## ENTRIES SUPPLIED
(** [a] points to an array whose entries are pointers to the strings
    [toks], in order, followed by a null pointer. *)
Definition args_array (h : heap_t) (a : val) (toks : list (list ascii))
  : Prop :=
  (forall j t, toks !! j = Some t ->
     exists p, index h a j = Some (Vptr p) /\ load_string h (Vptr p) = Some t)
  /\ index h a (length toks) = Some Vnull.

(** ** The tokenizer as the specification words it

    Split the line at every whitespace character (space or newline), then
    discard the empty fields. *)

Definition is_space (c : ascii) : bool := in_set delimiters c.

Fixpoint fields (s : list ascii) : list (list ascii) :=
  match s with
  | [] => [[]]
  | c :: r =>
      if is_space c then [] :: fields r
      else match fields r with
           | f :: fs => (c :: f) :: fs
           | [] => [[c]]
           end
  end.

Definition split_whitespace (s : list ascii) : list (list ascii) :=
  filter (fun f => f ≠ []) (fields s).

(** The heap [parseLine] leaves for the line [s]: the token array and the
    duplicate of the line are added as two new blocks. *)
Definition parsed_heap (st : state) (s : list ascii) : heap_t :=
  heap st ++
  [Some (store_slots (fresh_array st) 0
           (ptr_in (S (length (heap st))) <$> scan (S (length s)) 0 s));
   Some (nul_out (S (length s)) 0 s ((Chr <$> s) ++ [Chr NUL]))].

(** What [simpleShellEcho] writes for the arguments [args]: each one
    followed by a space. *)
Definition echo_text (args : list (list ascii)) : list ascii :=
  concat ((fun t => t ++ [SP]) <$> args).

(** A status after which the parent stops waiting. *)
Definition final (w : wstatus) : bool := WIFEXITED w || WIFSIGNALED w.

(** What the child of a launch from state [st] does: it starts as a copy
    of the parent in which [fork] has returned 0. *)
Definition child_of_fork (a : val) (st : state) : child_outcome :=
  child_of (after_fork a 0%Z (set_forks (tail (forks st)) st)).

(** The text [signalHandler] prints. *)
Definition notice : list ascii :=
  [LF] ++ chars "simple-shell terminated" ++ [LF].

(** The buffer size [getline] leaves for a line of [n] characters. *)
Definition size_for (st : state) (n : nat) : nat :=
  if decide (buffer_size st < n + 1)
  then Nat.max (n + 1) (2 * buffer_size st)
  else buffer_size st.

End Shell.

(** * Sample states *)

Definition no_fs : list ascii → list ascii → option (list ascii) :=
  fun _ _ => None.
Definition flat_fs : list ascii → list ascii → option (list ascii) :=
  fun _ path => Some path.
Definition any_program : list ascii → bool := fun _ => true.
Definition zero_junk : nat → nat → memval := fun _ _ => Chr NUL.
Definition ff_junk : nat → nat → memval := fun _ _ => Chr "255"%char.

(** The initial state with input [inp] and fresh memory filled by [jk]. *)
Definition session (inp : list ascii) (jk : nat → nat → memval)
    (fk : list Z) (ws : list wstatus) : state :=
  initial inp (chars "/") jk fk ws no_fs any_program.

(** A state whose block 0 holds the line [s]. *)
Definition with_line (s : list ascii) (jk : nat → nat → memval) : state :=
  set_heap [Some ((Chr <$> s) ++ [Chr NUL])] (session [] jk [] []).

(** The state after [parseLine], for 8-byte pointers, of the line [s]
    held in block 0; the token array is block 1. *)
Definition parsed (s : list ascii) (jk : nat → nat → memval) : state :=
  set_heap (parsed_heap 8 (with_line s jk) s) (with_line s jk).

(** What [readLine] followed by [parseLine] leaves: the number of tokens,
    [buffer_size], and the entry of the token array after the last
    token. *)
Definition read_and_parse (p : nat) : M (val * nat) :=
  let* line := readLine in parseLine p line.

Definition sentinel_of (p : nat) (r : result (val * nat))
  : option (nat * nat * option val) :=
  match r with
  | Ret (buffer, n) st => Some (n, buffer_size st, index p (heap st) buffer n)
  | _ => None
  end.
Lemma reachable_resolvedInv (w : World Video) :
  (forall k, random k < 3) ->
  reachable getTopPrediction random w -> resolvedInv (hook w).
Proof.
  intros Hrange. induction 1 as [v | a w Hw IH Hoff].
  - left. simpl. repeat split. discriminate.
  - destruct a as [| | id | v]; simpl perform.
    + left. simpl. repeat split. discriminate.
    + left. simpl. repeat split. discriminate.
    + destruct (snd (tick id (hook w))) eqn:Hflag.
      * rewrite (fire_captured id w Hflag), handleCapture_spec.
        cbn [hook webcam calls draws waited withHook]. right.
        destruct (resolveRound_effect (random (draws w))
                    (match webcam w with
                     | None => idle
                     | Some video =>
                         mostCommon
                           (map (getTopPrediction video) (seq (calls w) 5))
                     end) (fst (tick id (hook w)))) as (Hres & Hp & _).
        destruct (resolveRound_playerChoice (random (draws w))
                    (match webcam w with
                     | None => idle
                     | Some video =>
                         mostCommon
                           (map (getTopPrediction video) (seq (calls w) 5))
                     end) (fst (tick id (hook w)))) as (Hpc & Hcc).
        cbv zeta in Hres, Hp.
        split; [exact Hp |]. split.
        -- rewrite Hcc.
           apply (proj1 (getComputerChoice_in_range _ (Hrange (draws w)))).
        -- rewrite Hres, Hpc, Hcc. reflexivity.
      * rewrite (fire_not_captured id w Hflag). cbn [hook withHook].
        destruct (tick_not_captured_display id (hook w) Hflag)
          as (Hp & Hr & Hpc & Hcc).
        unfold resolvedInv. rewrite Hp, Hr, Hpc, Hcc. exact IH.
    + exact IH.
Qed.

(** X17: with a random source in range, in every state the component can
    reach a resolved round is on display exactly in the result phase:
    there the computer shows one of rock, paper and scissors and the
    result is the outcome of the two moves shown; in every other phase no
    result is shown and both moves are idle. *)
Theorem reachable_result_shown (w : World Video) :
  (forall k, random k < 3) ->
  reachable getTopPrediction random w ->
  (phase (hook w) = GamePhase.result ->
   In (computerChoice (hook w)) CHOICES
   /\ computerChoice (hook w) <> idle
   /\ result (hook w) =
      getResult (playerChoice (hook w)) (computerChoice (hook w))
   /\ is_Some (result (hook w)))
  /\ (phase (hook w) <> GamePhase.result ->
      result (hook w) = None
      /\ playerChoice (hook w) = idle
      /\ computerChoice (hook w) = idle).
Proof.
  intros Hrange Hw.
  destruct (reachable_resolvedInv w Hrange Hw)
    as [(Hp & Hr & Hpc & Hcc) | (Hp & Hcc & Hr)].
  - split; [contradiction | auto].
  - split; [| contradiction]. intros _.
    split.
    { destruct (computerChoice (hook w)); simpl; auto; contradiction. }
    split; [exact Hcc |]. split; [exact Hr |].
    rewrite Hr. apply getResult_assigns.
Qed.

End ArenaMore.

Lemma reachable_countdown_shown_witness :
  let classifier := fun (_ : unit) (_ : nat) => rock in
  let random := fun _ : nat => 2 in
  let w := perform classifier random (Fire 1)
             (perform classifier random Play (initialWorld (Some tt))) in
  (1 <= countdown (hook w) <= 3)%Z.
Proof.
  cbv zeta.
  apply (proj1 (reachable_countdown_shown unit
                  (fun _ _ => rock) (fun _ => 2) _
                  (reachable_perform _ _ _ (Fire 1) _
                     (reachable_perform _ _ _ Play _
                        (reachable_initial _ _ _ (Some tt))
                        eq_refl)
                     eq_refl))).
  vm_compute. reflexivity.
Defined.


Lemma reachable_result_shown_witness :
  let classifier := fun (_ : unit) (_ : nat) => rock in
  let random := fun _ : nat => 2 in
  let w := perform classifier random (Fire 1)
             (perform classifier random (Fire 1)
                (perform classifier random (Fire 1)
                   (perform classifier random Play
                      (initialWorld (Some tt))))) in
  computerChoice (hook w) <> idle.
Proof.
  cbv zeta.
  refine (proj1 (proj2 (proj1 (reachable_result_shown unit
                                 (fun _ _ => rock) (fun _ => 2) _ _ _) _))).
  - intros k. simpl. lia.
  - apply reachable_perform; [| vm_compute; reflexivity].
    apply reachable_perform; [| vm_compute; reflexivity].
    apply reachable_perform; [| vm_compute; reflexivity].
    apply reachable_perform; [| vm_compute; reflexivity].
    apply reachable_initial.
  - vm_compute. reflexivity.
Defined.

(* ===================================================================== *)
(** ** Further properties of the vote *)
(* ===================================================================== *)

Lemma put_sum (counts : Counts) (k : GameChoice) :
  list_sum (map snd (put counts k (orZero (get counts k) + 1))) =
  S (list_sum (map snd counts)).
Proof.
  induction counts as [| [k' v'] rest IH]; simpl.
  - reflexivity.
  - case_bool_decide as Hk; simpl.
    + lia.
    + rewrite IH. lia.
Qed.

(** X18: the counting loop.  After it the counts object has one key for
    each label that was read and no other, each key holds the number of
    readings of its label, a label that was not read reads as undefined,
    and the counts add up to the number of readings. *)
Theorem counting_loop_counts (readings : list GameChoice) :
  let counts := fold_left countReading readings [] in
  List.NoDup (map fst counts)
  /\ (forall c, In c (map fst counts) <-> In c readings)
  /\ (forall c, In c readings -> get counts c = Some (votes c readings))
  /\ (forall c, ~ In c readings -> get counts c = None)
  /\ list_sum (map snd counts) = length readings.
Proof.
  cbv zeta.
  destruct (counts_after_loop readings) as (Hnd & Hget & _).
  assert (Hread : forall c, In c readings ->
            get (fold_left countReading readings []) c
            = Some (votes c readings)).
  { intros c Hin. rewrite Hget. apply votes_pos_In in Hin.
    destruct (votes c readings =? 0) eqn:E; [| reflexivity].
    apply Nat.eqb_eq in E. lia. }
  assert (Hunread : forall c, ~ In c readings ->
            get (fold_left countReading readings []) c = None).
  { intros c Hnin. rewrite Hget.
    destruct (votes c readings =? 0) eqn:E; [reflexivity |].
    apply Nat.eqb_neq in E. exfalso. apply Hnin, votes_pos_In. lia. }
  split; [exact Hnd |]. split; [| split; [exact Hread |
                                           split; [exact Hunread |]]].
  - intros c. split.
    + intros Hkey.
      destruct (in_dec GameChoice_eq_dec c readings) as [Hin | Hnin];
        [exact Hin |].
      exfalso. apply (proj1 (get_None_keys _ c) (Hunread c Hnin)). exact Hkey.
    + intros Hin. specialize (Hread c Hin).
      apply get_Some_In in Hread. apply (in_map fst) in Hread. exact Hread.
  - clear. induction readings as [| r rs IH] using rev_ind; [reflexivity |].
    rewrite fold_left_app, length_app. simpl. unfold countReading at 1.
    rewrite put_sum, IH. lia.
Qed.
Definition index_xml : list Element :=
  [Elem "doxygenindex" []
     [Elem "compound" [("refid", "G1"); ("kind", "group")] [];
      Elem "compound" [("refid", "C1"); ("kind", "class")] [];
      Elem "compound" [("refid", "N1"); ("kind", "namespace")] []]].

Definition docs : gmap string EntityDoc :=
  {[ "C1" := mkDoc CLASS [] [];
     "N1" := mkDoc NAMESPACE ["C1"] [];
     "G1" := mkDoc GROUP ["C1"] [] ]}.

Definition loaded : result Doxygen :=
  load true Scenario.Path_join (λ _, inr index_xml) id (Node_parse_spec docs)
       (Doxygen_new "xml").

End Precedence.

Module Stale.

(** A store in which the node 1 lists the node 2 among its children
    although the back-reference of 2 names the root. *)
Definition d : Doxygen :=
  mkDoxygen 0 "xml" ∅
    [mkNode "index" None [1; 2] None;
     mkNode "A" (Some NAMESPACE) [2] (Some 0);
     mkNode "B" (Some CLASS) [] (Some 0)]
    [].

End Stale.

Module EmptyIndex.

Definition index_xml : list Element := [Elem "doxygenindex" [] []].

End EmptyIndex.

Module MissingRefid.

(** An index whose first compound has no [refid] attribute. *)
Definition index_xml : list Element :=
  [Elem "doxygenindex" []
     [Elem "compound" [("kind", "class")] [];
      Elem "compound" [("refid", "C1"); ("kind", "class")] []]].

End MissingRefid.

Module Orphan.

(** A store where the cache already holds another node for the refid of
    the root's only child. *)
Definition store : Store :=
  [mkNode "index" None [1] None;
   mkNode "A" (Some CLASS) [] (Some 0);
   mkNode "A" (Some CLASS) [] None].

End Orphan.

Module TenEntries.

(** Eight classes, a class X whose document is malformed, and a group. *)
Definition compound (kind refid : string) : Element :=
  Elem "compound" [("refid", refid); ("kind", kind)] [].

Definition index_xml : list Element :=
  [Elem "doxygenindex" []
     (((compound "class") <$> ["K1"; "K2"; "K3"; "K4"; "K5"; "K6"; "K7"; "K8"; "X"])
      ++ [compound "group" "G1"])].



Definition loaded (docs : gmap string EntityDoc) : result Doxygen :=
  load true Scenario.Path_join (λ _, inr index_xml) id (Node_parse_spec docs)
       (Doxygen_new "xml").

End TenEntries.

Module Cached.

(** A loader whose cache holds the refid of the one entry a pass accepts. *)
Definition d : Doxygen := mkDoxygen 0 "xml" {[ "A" := 1 ]} Orphan.store [].

Definition kindRefidMap : KindRefidMap := [("class", "A"); ("page", "P")].

End Cached.

Module SmallTree.

(** The store that the class C1, the group G1 declaring it and the file
    F1 leave behind. *)
Definition d : Doxygen :=
  mkDoxygen 0 "xml" ∅
    [mkNode "index" None [2; 3] None;
     mkNode "C1" (Some CLASS) [] (Some 2);
     mkNode "G1" (Some GROUP) [1] (Some 0);
     mkNode "F1" (Some FILE) [] (Some 0)]
    [].

(** A [Node::finalize] that returns for every node, and one that throws
    for the node [q0] alone. *)
Definition finalize_ok (s : Store) (c : NodeCacheMap) (q : NodePtr) : result unit :=
  Return tt.

Definition finalize_but (q0 : NodePtr) (s : Store) (c : NodeCacheMap) (q : NodePtr)
  : result unit :=
  if decide (q = q0) then Throw (ParseError "detail") else Return tt.

End SmallTree.

Module Cycle.

(** A store in which the namespace A and the class B list each other. *)
Definition d : Doxygen :=
  mkDoxygen 0 "xml" ∅
    [mkNode "index" None [1] None;
     mkNode "A" (Some NAMESPACE) [2] (Some 0);
     mkNode "B" (Some CLASS) [1] (Some 1)]
    [].

End Cycle.

Module Plain.

(** A stand-in for inja: a template is its source text, the empty text
    does not parse, the environment counts the templates it was handed,
    and rendering writes the template followed by the data. *)
Definition what (e : exception) : string := "error".

Definition parse (e : nat) (src : string) : nat * result string :=
  (e, if decide (src = EmptyString) then Throw (ParseError "empty") else Return src).

Definition include_template (e : nat) (name tmpl : string) : nat := S e.

Definition render_to (templates : gmap string string) (e : nat) (tmpl data : string)
  : string * result unit :=
  (tmpl +:+ data, Return tt).

Definition renderer : @Renderer string nat := Renderer_new 0 "out".

End Plain.

(** ** Proof steps *)

(** Over a store of at most five nodes the children are seen to be live
    by going through the nodes. *)
Ltac live_children_by_cases :=
  let p := fresh "p" in
  let q := fresh "q" in
  let H := fresh "H" in
  intros p q H; unfold owns in H;
  do 5 (try destruct p as [|p]); vm_compute in H;
  repeat (apply elem_of_cons in H as [->|H]; [by eexists|]); by apply elem_of_nil in H.

(** * Lemmas and theorems *)

(** ** Reading and writing the store *)

Lemma update_length p f (s : Store) : length (update p f s) = length s.
Proof. unfold update. destruct (s !! p); [apply length_insert | done]. Qed.

Lemma update_lookup_ne p q f (s : Store) : p ≠ q → update p f s !! q = s !! q.
Proof.
  intros Hne. unfold update. destruct (s !! p); [|done].
  by apply list_lookup_insert_ne.
Qed.

Lemma update_lookup_eq p f (s : Store) : update p f s !! p = f <$> s !! p.
Proof.
  unfold update. destruct (s !! p) as [n|] eqn:E; [|by rewrite E].
  rewrite list_lookup_insert_eq; [done|]. by eapply lookup_lt_Some.
Qed.

Lemma update_lookup p q f (s : Store) :
  update p f s !! q = if decide (p = q) then f <$> s !! q else s !! q.
Proof.
  case_decide as E; [subst; apply update_lookup_eq | by apply update_lookup_ne].
Qed.

(** ** The loader, whatever [Node::parse] does *)

Section LoaderFacts.

Variable NDEBUG : bool.
Variable Path_join : string → string → string.
Variable Xml_open : string → exception + list Element.
Variable iteration : KindRefidMap → list (string * string).
Variable Node_parse :
  Store → NodeCacheMap → string → string → bool →
  Store * NodeCacheMap * (exception + NodePtr).

Local Abbreviation getIndexKinds' := (getIndexKinds NDEBUG Path_join Xml_open).
Local Abbreviation construct' := (construct Node_parse).
Local Abbreviation pass' := (pass iteration Node_parse).
Local Abbreviation load' := (load NDEBUG Path_join Xml_open iteration Node_parse).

## EXERCISE INSTRUCTIONS
Reproduce each line of the entries above from the one containing "Lemma update_length p" through the last, exactly, and no other line.

## RESPONSE BOX
Lemma update_length p f (s : Store) : length (update p f s) = length s.
Proof. unfold update. destruct (s !! p); [apply length_insert | done]. Qed.

Lemma update_lookup_ne p q f (s : Store) : p ≠ q → update p f s !! q = s !! q.
Proof.
  intros Hne. unfold update. destruct (s !! p); [|done].
  by apply list_lookup_insert_ne.
Qed.

Lemma update_lookup_eq p f (s : Store) : update p f s !! p = f <$> s !! p.
Proof.
  unfold update. destruct (s !! p) as [n|] eqn:E; [|by rewrite E].
  rewrite list_lookup_insert_eq; [done|]. by eapply lookup_lt_Some.
Qed.

Lemma update_lookup p q f (s : Store) :
  update p f s !! q = if decide (p = q) then f <$> s !! q else s !! q.
Proof.
  case_decide as E; [subst; apply update_lookup_eq | by apply update_lookup_ne].
Qed.

(** ** The loader, whatever [Node::parse] does *)

Section LoaderFacts.

Variable NDEBUG : bool.
Variable Path_join : string → string → string.
Variable Xml_open : string → exception + list Element.
Variable iteration : KindRefidMap → list (string * string).
Variable Node_parse :
  Store → NodeCacheMap → string → string → bool →
  Store * NodeCacheMap * (exception + NodePtr).

Local Abbreviation getIndexKinds' := (getIndexKinds NDEBUG Path_join Xml_open).
Local Abbreviation construct' := (construct Node_parse).
Local Abbreviation pass' := (pass iteration Node_parse).
Local Abbreviation load' := (load NDEBUG Path_join Xml_open iteration Node_parse).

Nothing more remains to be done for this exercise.